Now over 25 years old and winner of several national and international awards, Heeley City Farm provides environmental, health, food and farming education to around 5,000 school children and several thousands adult visitors each year. The South Yorkshire Energy Centre (SYEC), which opened in August 2006, demonstrates renewable energy and sustainable building materials and techniques and provides advice and courses for building professionals, individual householders and school parties.

Heeley City Farm maintains a much needed green space in inner suburban Sheffield with recycling, healthy living facilities, a garden centre, cafe, and charity shop. Day care and training for up to 20 adults with learning difficulties is provided along with vocational training in horticulture for up to 100 unemployed adults, youth activities for up to 2,000 young people (including young people not attending school) and support for over 100 regular volunteers.

Heeley City Farm describes itself as a community or social enterprise; it is committed to supporting those most in need in its community using enterprising methods. It runs training programmes (including language and Basic Skills support) and creates jobs (by developing mini enterprises). Emphasis is placed on long term unemployed adults, people with learning disabilities and those suffering disadvantage or discrimination in achieving skills and employment and young people.

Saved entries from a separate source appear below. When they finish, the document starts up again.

(** X14. With the clip lengths together below 2^31, the two start
    offsets lie between 0 and [NumClip]; with a query length that is not
    negative, the two end offsets are at most the query length.  When
    every operation of the array is a clip, both scans run through the
    whole array and each start offset is [NumClip]. *)
Theorem offsets_within_clips (a : bam1_t) :
  length_sum is_clip (cigar_words a) < 2 ^ 31 ->
  0 <= Length a < 2 ^ 31 ->
  0 <= AlignmentPosition a <= NumClip a
  /\ 0 <= AlignmentPositionReverse a <= NumClip a
  /\ AlignmentEndPosition a <= Length a
  /\ AlignmentEndPositionReverse a <= Length a
  /\ (forallb is_clip (cigar_words a) = true ->
      AlignmentPosition a = NumClip a
      /\ AlignmentPositionReverse a = NumClip a).
Proof.
  intros Hsum Hl.
  pose proof (cigar_words_range a) as Hrange.
  assert (Hrev : Forall Int.in_uint32 (rev (cigar_words a))).
  { apply Forall_forall. intros w Hw. apply in_rev in Hw.
    revert w Hw. apply Forall_forall, Hrange. }
  pose proof (clip_run_le _ Hrange) as Hf.
  pose proof (clip_run_le _ Hrev) as Hb. rewrite length_sum_rev in Hb.
  pose proof (length_sum_nonneg is_clip _ Hrange) as Hn.
  rewrite AlignmentEndPosition_sub, AlignmentEndPositionReverse_sub.
  rewrite AlignmentPosition_run, AlignmentPositionReverse_run, NumClip_sum.
  unfold Int.sub.
  rewrite !(int32_id (length_sum _ _)) by (unfold Int.in_int32; lia).
  rewrite !int32_id by (unfold Int.in_int32; lia).
  repeat split; try lia.
  - rewrite take_while_all by assumption. reflexivity.
  - rewrite take_while_all by (rewrite forallb_rev; assumption).
    apply length_sum_rev.
Qed.

Lemma offsets_within_clips_witness :
  0 <= AlignmentPosition gapped_read <= NumClip gapped_read.
Proof.
  apply offsets_within_clips; [vm_compute; reflexivity | cbn; lia].
Defined.

(** X15. On a record whose cigar array is empty, the clip counts, the
    start offsets and the maxima are 0, the end offsets are the query
    length, and [CigarString] and [GetCigar] are empty. *)
Theorem empty_cigar (a : bam1_t) :
  n_cigar (core a) = 0 ->
  Int.in_int32 (Length a) ->
  (NumSoftClip a = 0 /\ NumHardClip a = 0 /\ NumClip a = 0)
  /\ (AlignmentPosition a = 0 /\ AlignmentPositionReverse a = 0)
  /\ (AlignmentEndPosition a = Length a
      /\ AlignmentEndPositionReverse a = Length a)
  /\ (MaxInsertionBases a = 0 /\ MaxDeletionBases a = 0
      /\ NumMatchBases a = 0)
  /\ CigarString a = ""%string
  /\ GetCigar a = [] /\ GetReverseCigar a = [].
Proof.
  intros Hn Hl.
  unfold NumSoftClip, NumHardClip, NumClip, AlignmentPosition,
    AlignmentPositionReverse, AlignmentEndPosition,
    AlignmentEndPositionReverse, MaxInsertionBases, MaxDeletionBases,
    NumMatchBases, CigarString, GetCigar, GetReverseCigar, ncigar.
  rewrite Hn. cbn [Z.to_nat for_up for_down].
  unfold Int.sub. rewrite Z.sub_0_r, int32_id by exact Hl.
  repeat split.
Qed.

Lemma empty_cigar_witness : CigarString named_read = ""%string.
Proof.
  destruct (empty_cigar named_read) as (_ & _ & _ & _ & H & _).
  - reflexivity.
  - unfold Int.in_int32. cbn. lia.
  - exact H.
Defined.

(** ** Qualities *)

Lemma string_set_end pre x r c :
  string_set (pre ++ String x r)%string (String.length pre) c
  = (pre ++ String c r)%string.
Proof.
  induction pre as [|y pre IH]; cbn; [reflexivity|].
  rewrite IH. reflexivity.
Qed.

Lemma string_app_length (s t : string) :
  String.length (s ++ t)%string = (String.length s + String.length t)%nat.
Proof. induction s as [|x s IH]; cbn; [reflexivity | now rewrite IH]. Qed.



(** The loop of [Qualities] overwrites the blanks one by one. *)
Lemma fill_loop (g : nat -> ascii) n :
  forall i pre,
    String.length pre = i ->
    for_up n i (fun i out => Continue (string_set out i (g i)))
           (pre ++ string_fill n " ")%string
    = (pre ++ string_of_list_ascii (map g (seq i n)))%string.
Proof.
  induction n as [|n IH]; intros i pre Hi; cbn [for_up seq map string_fill];
    [reflexivity|].
  rewrite <- Hi at 2. rewrite string_set_end.
  change (pre ++ String (g i) (string_fill n " "))%string
    with (pre ++ (String (g i) "" ++ string_fill n " "))%string.
  rewrite <- string_app_assoc, IH.
  - rewrite string_app_assoc. reflexivity.
  - rewrite string_app_length, Hi. cbn. lia.
Qed.

Lemma Qualities_text a :
  Qualities a = string_of_list_ascii (map phred_char (quals a)).
Proof.
  unfold Qualities, quals. cbv zeta.
  pose proof (fill_loop (fun i => phred_char (nth i (bam_get_qual a) x00))
                        (Z.to_nat (l_qseq (core a))) 0 ""%string eq_refl) as H.
  cbn [append] in H. rewrite H, map_map. reflexivity.
Qed.




(** ** What the tag operations leave in place *)

Lemma agree_firstn k n d :
  (k <= n)%nat -> agree k (firstn n d) d.
Proof.
  intros Hk j Hj. rewrite nth_firstn.
  replace (j <? n)%nat with true by (symmetry; apply Nat.ltb_lt; lia).
  reflexivity.
Qed.

Lemma agree_app k d e :
  (k <= List.length d)%nat -> agree k (d ++ e) d.
Proof.
  intros Hk j Hj. apply app_nth1. lia.
Qed.

Lemma regions_size_parts a :
  well_formed a ->
  (Z.to_nat (l_qname (core a)) + 4 * Z.to_nat (n_cigar (core a))
   <= Z.to_nat (regions_size a))%nat
  /\ (Z.to_nat (Z.shiftl (n_cigar (core a)) 2 + l_qname (core a)
                + Z.shiftr (l_qseq (core a) + 1) 1)
      + Z.to_nat (l_qseq (core a))
      = Z.to_nat (regions_size a))%nat
  /\ (Z.to_nat (regions_size a) <= List.length (data a))%nat.
Proof.
  intros (Hn & Hq & Hl & Hlen & Hfit).
  pose proof (keep_regions a) as Hk.
  rewrite packed_bases_size, Z.shiftl_mul_pow2 in * by lia.
  unfold regions_size in *.
  pose proof (Z.div_pos (l_qseq (core a)) 2).
  pose proof (Z.mod_pos_bound (l_qseq (core a)) 2).
  change (2 ^ 2) with 4 in *. lia.
Qed.

(** The cigar words are read from the core sizes and from the bytes of
    the name and cigar regions only. *)
Lemma cigar_words_agree a a' :
  core a' = core a ->
  agree (Z.to_nat (l_qname (core a)) + 4 * Z.to_nat (n_cigar (core a)))
        (data a') (data a) ->
  cigar_words a' = cigar_words a.
Proof.
  intros Hc Hag. unfold cigar_words, ncigar, bam_get_cigar. rewrite Hc.
  apply map_ext_in. intros i Hi. apply in_seq in Hi.
  unfold word_at, Int.le32. rewrite !nth_skipn.
  rewrite !Hag by lia. reflexivity.
Qed.

(** The quality bytes are read from the core sizes and from the bytes of
    the regions before the tags only. *)
Lemma quals_agree a a' :
  well_formed a ->
  core a' = core a ->
  agree (Z.to_nat (regions_size a)) (data a') (data a) ->
  quals a' = quals a.
Proof.
  intros Hwf Hc Hag. unfold quals, bam_get_qual. rewrite Hc.
  destruct (regions_size_parts a Hwf) as (_ & Hoff & _).
  apply map_ext_in. intros i Hi. apply in_seq in Hi.
  rewrite !nth_skipn. apply Hag. lia.
Qed.
(** The text [prompt] of [check_command]. *)
Definition check_command_prompt (year : N) : str :=
  [0x1f4dd] ++ lit "  <b>Enter Your Permit Code</b>" ++ nl
  ++ str_mul [0x2500] 28 ++ nl ++ nl
  ++ lit "Please type or paste your permit code." ++ nl ++ nl
  ++ [0x1f4cb] ++ lit "  <b>Accepted formats:</b>" ++ nl
  ++ lit "  " ++ [0x2022] ++ lit "  Full code:  <code>" ++ year_prefix year ++ lit "BO123456</code>  (10 chars)" ++ nl
  ++ lit "  " ++ [0x2022] ++ lit "  Short code: <code>123456</code>  (6 digits)" ++ nl.

(** The keyboards of [help_button] and of [help_command]. *)
Definition help_button_keyboard : Keyboard :=
  [ [ {| label := [0x1f3e0] ++ lit "  Main Menu"; callback_data := lit "home" |} ] ].

Definition help_command_keyboard : Keyboard :=
  [ [ {| label := [0x1f50d] ++ lit "  Check Now"; callback_data := lit "check" |} ] ].

(** An update as the handlers see it: a message that starts with a bot
    command ([command] is the name the command handler compares: lower case,
    without the slash and the bot name), a text message that is no command,
    a press on an inline button ([message_id] is the position in the chat of
    the message that carries the button), or anything else (no message and
    no callback query). *)
Inductive Update :=
  | CommandUpdate (command text : str)
  | TextUpdate (text : str)
  | CallbackUpdate (query_id : nat) (data : str) (message_id : nat)
  | OtherUpdate.

(** The state the handlers act on: the world, and the callback queries that
    were answered. *)
Record Bot := {
  world : World;
  answered : list nat;
}.

Definition Handler (A : Type) : Type := Bot → A * Bot.

Definition hret {A} (a : A) : Handler A := λ b, (a, b).

Definition hbind {A B} (m : Handler A) (k : A → Handler B) : Handler B :=
  λ b, let '(a, b') := m b in k a b'.

Notation "'let+' x ':=' m 'in' k" := (hbind m (λ x, k))
  (at level 10, x name, m at level 100, k at level 200).

(** An action on the world, run by a handler. *)
Definition lift {A} (m : Prog A) : Handler A :=
  λ b, let '(a, w) := m (world b) in
       (a, {| world := w; answered := answered b |}).

(** [query.answer()] *)
Definition query_answer (query_id : nat) : Handler () :=
  λ b, (tt, {| world := world b; answered := answered b ++ [query_id] |}).

(** [start]: the welcome screen, written over the message of the button or
    sent as a reply.  The result is [None] when an exception leaves the
    handler ([update.message] is [None]). *)
Definition start (env : Env) (update : Update) : Handler (option ()) :=
  let welcome := start_welcome (now_year env) in
  match update with
  | CallbackUpdate query_id _ message_id =>
      let+ _ := query_answer query_id in
      let+ _ := lift (edit_text message_id welcome (Some main_menu_keyboard)) in
      hret (Some tt)
  | CommandUpdate _ _ | TextUpdate _ =>
      let+ _ := lift (reply_text welcome (Some main_menu_keyboard)) in
      hret (Some tt)
  | OtherUpdate => hret None
  end.

(** [check_button]; [None] when [update.callback_query] is [None]. *)
Definition check_button (env : Env) (update : Update) : Handler (option ()) :=
  match update with
  | CallbackUpdate query_id _ message_id =>
      let+ _ := query_answer query_id in
      let prompt := check_button_prompt (now_year env) in
      let+ _ := lift (edit_text message_id prompt None) in
      hret (Some tt)
  | _ => hret None
  end.

(** [handle_message] as a handler; [None] when [update.message] is [None]. *)
Definition handle_message_update (env : Env) `{UnicodeData} (update : Update)
    : Handler (option ()) :=
  match update with
  | CommandUpdate _ text | TextUpdate text => lift (handle_message env text)
  | _ => hret None
  end.

(** [help_button] *)
Definition help_button (env : Env) (update : Update) : Handler (option ()) :=
  match update with
  | CallbackUpdate query_id _ message_id =>
      let+ _ := query_answer query_id in
      let+ _ := lift (edit_text message_id help_button_text
                        (Some help_button_keyboard)) in
      hret (Some tt)
  | _ => hret None
  end.

(** [help_command] *)
Definition help_command (env : Env) (update : Update) : Handler (option ()) :=
  match update with
  | CommandUpdate _ _ | TextUpdate _ =>
      let+ _ := lift (reply_text help_command_text (Some help_command_keyboard)) in
      hret (Some tt)
  | _ => hret None
  end.

(** [check_command] *)
Definition check_command (env : Env) (update : Update) : Handler (option ()) :=
  match update with
  | CommandUpdate _ _ | TextUpdate _ =>
      let+ _ := lift (reply_text (check_command_prompt (now_year env)) None) in
      hret (Some tt)
  | _ => hret None
  end.

(** The three kinds of handler [main] registers, with what they accept:
    a command name, a pattern [^literal$] for the callback data, or
    [filters.TEXT & ~filters.COMMAND]. *)
Inductive HandlerKind :=
  | CommandHandler (command : str)
  | CallbackQueryHandler (literal : str)
  | MessageHandler.

(** [re.match("^literal$", data)] *)
Definition re_match_literal (literal data : str) : bool :=
  starts_with literal data && at_dollar (drop (length literal) data).

Definition check_update (kind : HandlerKind) (update : Update) : bool :=
  match kind, update with
  | CommandHandler command, CommandUpdate name _ => bool_decide (name = command)
  | CallbackQueryHandler literal, CallbackUpdate _ data _ =>
      re_match_literal literal data
  | MessageHandler, TextUpdate _ => true
  | _, _ => false
  end.

Section Dispatch.
Context `{UnicodeData}.

(** The handlers of [main], in the order of registration. *)
Definition HANDLERS : list (HandlerKind * (Env → Update → Handler (option ()))) :=
  [ (CommandHandler (lit "start"), start);
    (CommandHandler (lit "check"), check_command);
    (CommandHandler (lit "help"), help_command);
    (CallbackQueryHandler (lit "check"), check_button);
    (CallbackQueryHandler (lit "help"), help_button);
    (CallbackQueryHandler (lit "home"), start);
    (MessageHandler, λ env update, handle_message_update env update) ].

(** What the application does with one update: the first handler that
    accepts it runs; an update no handler accepts is dropped. *)
Definition process_update (env : Env) (update : Update) : Handler (option ()) :=
  match find (λ h, check_update h.1 update) HANDLERS with
  | Some (_, callback) => callback env update
  | None => hret (Some tt)
  end.
End Dispatch.

(** A button is live when some callback handler of [main] accepts its data;
    a chat is live when every button of every message is. *)
Definition live_data (data : str) : Prop :=
  re_match_literal (lit "check") data = true
  ∨ re_match_literal (lit "help") data = true
  ∨ re_match_literal (lit "home") data = true.

Definition live_keyboard (keyboard : Keyboard) : Prop :=
  Forall (Forall (λ button, live_data (callback_data button))) keyboard.

Definition live_message (m : Message) : Prop :=
  match reply_markup m with
  | Some keyboard => live_keyboard keyboard
  | None => True
  end.

(** A message with its text and keyboard, and a bot state with a new chat
    and list of answered queries: what the screen handlers produce. *)
Definition screen (text : str) (markup : option Keyboard) : Message :=
  {| msg_text := text; parse_mode := HTML; reply_markup := markup |}.

Definition set_chat (b : Bot) (c : list Message) (ans : list nat) : Bot :=
  {| world := {| sent := sent (world b); log := log (world b); chat := c |};
     answered := ans |}.

Definition empty_bot : Bot := {| world := empty_world; answered := [] |}.

(** Decide the comparisons of a goal one at a time, closing the branches
    that arithmetic refutes as they appear. *)
Ltac cmp_cases :=
  repeat (match goal with
          | |- context [?a <=? ?b] => destruct (N.leb_spec a b)
          | |- context [?a <? ?b] => destruct (N.ltb_spec a b)
          | |- context [?a =? ?b] => destruct (N.eqb_spec a b)
          end; cbn [andb orb negb] in *; try lia; try done).

(** * Properties *)

(** ** Substrings *)

Lemma starts_with_spec (sub s : str) :
  starts_with sub s = true ↔ ∃ post, s = sub ++ post.
Proof.
  revert s. induction sub as [|a sub IH]; intros s.
  - simpl. split; [eauto | done].
  - destruct s as [|b s]; simpl.
    + split; [done | intros [post Hp]; discriminate Hp].
    + rewrite andb_true_iff, N.eqb_eq, IH. split.
      * intros [-> [post ->]]. eauto.
      * intros [post Hp]. injection Hp as -> ->. eauto.
Qed.

Lemma contains_spec (sub s : str) : contains sub s = true ↔ Substr sub s.
Proof.
  unfold Substr. induction s as [|b s IH].
  - simpl. rewrite orb_false_r, starts_with_spec. split.
    + intros [post Hp]. exists [], post. done.
    + intros [pre [post Hp]]. destruct pre; [eauto | discriminate Hp].
  - cbn [contains]. rewrite orb_true_iff, starts_with_spec, IH. split.
    + intros [[post Hp] | [pre [post Hp]]].
      * exists [], post. done.
      * exists (b :: pre), post. by rewrite Hp.
    + intros [[|c pre] [post Hp]].
      * left. eauto.
      * right. injection Hp as -> ->. eauto.
Qed.

Lemma contains_false (sub s : str) : contains sub s = false ↔ ¬ Substr sub s.
Proof.
  rewrite <- contains_spec. destruct (contains sub s); naive_solver.
Qed.

Lemma Substr_intro (pre sub post : str) : Substr sub (pre ++ sub ++ post).
Proof. by exists pre, post. Qed.

(** ** Trimming *)

Lemma head_rev (s : str) : head (rev s) = last s.
Proof.
  induction s as [|a s IH]; [done|].
  destruct s as [|b s]; [done|].
  change (last (a :: b :: s)) with (last (b :: s)). rewrite <- IH.
  simpl. by destruct (rev s).
Qed.

Lemma last_rev (s : str) : last (rev s) = head s.
Proof. rewrite <- (head_rev (rev s)). by rewrite rev_involutive. Qed.

Lemma lstrip_head (s : str) c : head (lstrip s) = Some c → nonspace c.
Proof.
  induction s as [|a s IH]; simpl; [done|].
  destruct (isspace a) eqn:Ha; [done|]. simpl. by intros [= <-].
Qed.

Lemma lstrip_id (s : str) : (∀ c, head s = Some c → nonspace c) → lstrip s = s.
Proof.
  destruct s as [|a s]; simpl; [done|]. intros Hh.
  by rewrite (Hh a eq_refl).
Qed.

Lemma lstrip_last (s : str) c : last (lstrip s) = Some c → last s = Some c.
Proof.
  induction s as [|a s IH]; simpl; [done|].
  destruct (isspace a); [|done]. intros Hl.
  destruct s as [|b s]; [done|]. by apply IH.
Qed.

Lemma rstrip_last (s : str) c : last (rstrip s) = Some c → nonspace c.
Proof. unfold rstrip. rewrite last_rev. apply lstrip_head. Qed.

Income comes mostly from social enterprise activity including public sector service contracts, enterprise sales and consultancy services. In 2005, less than 25% of income was described as funding but this included charitable funding and grants for specific projects or activities.

The farm recently began a programme named "Digging our Roots" that teaches young people about British archaeological heritage. Part of this project has featured the reconstruction of an Iron Age Roundhouse, which began on 31 October 2008 and is due to be completed in early 2011. The University of Sheffield's Archaeological Department and student-run Archaeological Society are involved in the project and has been used as part of an Experimental Archaeological study.